[Collected data]
(** The clock reading recovery starts from, how many readings that took, and
    the deadline, unless the caller fixed them. *)
Definition recovery_startedAt (opts : RecoverOptions) : Z :=
  match ro_startedAt opts with Some t => t | None => ro_clock opts 0 end.

Definition recovery_ticks (opts : RecoverOptions) : nat :=
  match ro_startedAt opts with Some _ => 0 | None => 1 end.

Definition recovery_deadline (opts : RecoverOptions) : Z :=
  match ro_deadline opts with
  | Some d => d
  | None => recovery_startedAt opts + RecoveryBudget
  end.

(** [pendingDescriptorsCRC]: a streaming digest over one reused 45-byte
    buffer, overwritten for each descriptor. *)
Definition pending_step (s : Z * list Z) (d : CommitDescriptor) : Z * list Z :=
  let buf := puts (descriptor_puts 0 d) s.2 in (digest_Write s.1 buf, buf).

Definition pendingDescriptorsCRC (pending : list CommitDescriptor) : Z :=
  digest_Sum32 (fold_left pending_step pending
                  (NewCRC32C, replicate BatchDescriptorSize 0)).1.

(** [validateV2RecordHeader] *)
Definition validateV2RecordHeader (f : list Z) (off : Z) : go unit :=
  let! buf := readFullAt f off 50 in
  refuse negb (get_be 0 4 buf =? RecordMagic) || negb (get_byte 4 buf =? 2)
    with Errorf "storage: invalid V2 record header" in
  refuse negb (ChecksumIEEE (field 0 42 buf) =? get_be 42 4 buf)
    with Errorf "storage: invalid V2 record header crc" in
  Ok tt.

(** [validateSafeRecoveryStart]: the sequence of the commit structure right
    before [off], and whether it is an INDEX_SAFE marker. A BatchCommit that
    decodes but has bad fields is an error; anything else falls through to the
    marker. *)
Definition validateSafeRecoveryStart (f : list Z) (off streamID : Z) : go (Z * bool) :=
  let hdr := Z.of_nat SegmentHeaderSize in
  let marker :=
    let markerOff := off - Z.of_nat CommitRecordSize in
    let none := Err (Errorf "storage: safe offset is not after a committed boundary") in
    if hdr <=? markerOff then
      match readFullAt f markerOff CommitRecordSize with
      | Err _ => none
      | Ok buf =>
          match CommitRecord_Decode buf with
          | Err _ => none
          | Ok m => if (cr_Op m =? OpIndexSafe) && negb (cr_Seq m =? 0)
                    then Ok (cr_Seq m, true) else none
          end
      end
    else none in
  let commitOff := off - Z.of_nat BatchCommitSize in
  if hdr <=? commitOff then
    match readFullAt f commitOff BatchCommitSize with
    | Err _ => marker
    | Ok buf =>
        match BatchCommit_Decode buf with
        | Err _ => marker
        | Ok c =>
            refuse negb (bc_Version c =? FormatVersion)
              with Errorf "storage: unsupported checkpoint batchcommit version" in
            refuse negb (bc_StreamID c =? streamID) || (bc_Seq c =? 0)
                   || (bc_RecordCount c =? 0) || (bc_FirstOffset c <? hdr)
                   || (commitOff <=? bc_FirstOffset c)
                   || negb (bc_LastOffset c =? commitOff)
              with Errorf "storage: invalid checkpoint batchcommit" in
            Ok (bc_Seq c, false)
        end
    end
  else marker.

* _Task instructions_: In full and without change, transcribe the data above.

* _Expected answer_:
(** The clock reading recovery starts from, how many readings that took, and
    the deadline, unless the caller fixed them. *)
Definition recovery_startedAt (opts : RecoverOptions) : Z :=
  match ro_startedAt opts with Some t => t | None => ro_clock opts 0 end.

Definition recovery_ticks (opts : RecoverOptions) : nat :=
  match ro_startedAt opts with Some _ => 0 | None => 1 end.

Definition recovery_deadline (opts : RecoverOptions) : Z :=
  match ro_deadline opts with
  | Some d => d
  | None => recovery_startedAt opts + RecoveryBudget
  end.

(** [pendingDescriptorsCRC]: a streaming digest over one reused 45-byte
    buffer, overwritten for each descriptor. *)
Definition pending_step (s : Z * list Z) (d : CommitDescriptor) : Z * list Z :=
  let buf := puts (descriptor_puts 0 d) s.2 in (digest_Write s.1 buf, buf).

Definition pendingDescriptorsCRC (pending : list CommitDescriptor) : Z :=
  digest_Sum32 (fold_left pending_step pending
                  (NewCRC32C, replicate BatchDescriptorSize 0)).1.

(** [validateV2RecordHeader] *)
Definition validateV2RecordHeader (f : list Z) (off : Z) : go unit :=
  let! buf := readFullAt f off 50 in
  refuse negb (get_be 0 4 buf =? RecordMagic) || negb (get_byte 4 buf =? 2)
    with Errorf "storage: invalid V2 record header" in
  refuse negb (ChecksumIEEE (field 0 42 buf) =? get_be 42 4 buf)
    with Errorf "storage: invalid V2 record header crc" in
  Ok tt.

(** [validateSafeRecoveryStart]: the sequence of the commit structure right
    before [off], and whether it is an INDEX_SAFE marker. A BatchCommit that
    decodes but has bad fields is an error; anything else falls through to the
    marker. *)
Definition validateSafeRecoveryStart (f : list Z) (off streamID : Z) : go (Z * bool) :=
  let hdr := Z.of_nat SegmentHeaderSize in
  let marker :=
    let markerOff := off - Z.of_nat CommitRecordSize in
    let none := Err (Errorf "storage: safe offset is not after a committed boundary") in
    if hdr <=? markerOff then
      match readFullAt f markerOff CommitRecordSize with
      | Err _ => none
      | Ok buf =>
          match CommitRecord_Decode buf with
          | Err _ => none
          | Ok m => if (cr_Op m =? OpIndexSafe) && negb (cr_Seq m =? 0)
                    then Ok (cr_Seq m, true) else none
          end
      end
    else none in
  let commitOff := off - Z.of_nat BatchCommitSize in
  if hdr <=? commitOff then
    match readFullAt f commitOff BatchCommitSize with
    | Err _ => marker
    | Ok buf =>
        match BatchCommit_Decode buf with
        | Err _ => marker
        | Ok c =>
            refuse negb (bc_Version c =? FormatVersion)
              with Errorf "storage: unsupported checkpoint batchcommit version" in
            refuse negb (bc_StreamID c =? streamID) || (bc_Seq c =? 0)
                   || (bc_RecordCount c =? 0) || (bc_FirstOffset c <? hdr)
                   || (commitOff <=? bc_FirstOffset c)
                   || negb (bc_LastOffset c =? commitOff)
              with Errorf "storage: invalid checkpoint batchcommit" in
            Ok (bc_Seq c, false)
        end
    end
  else marker.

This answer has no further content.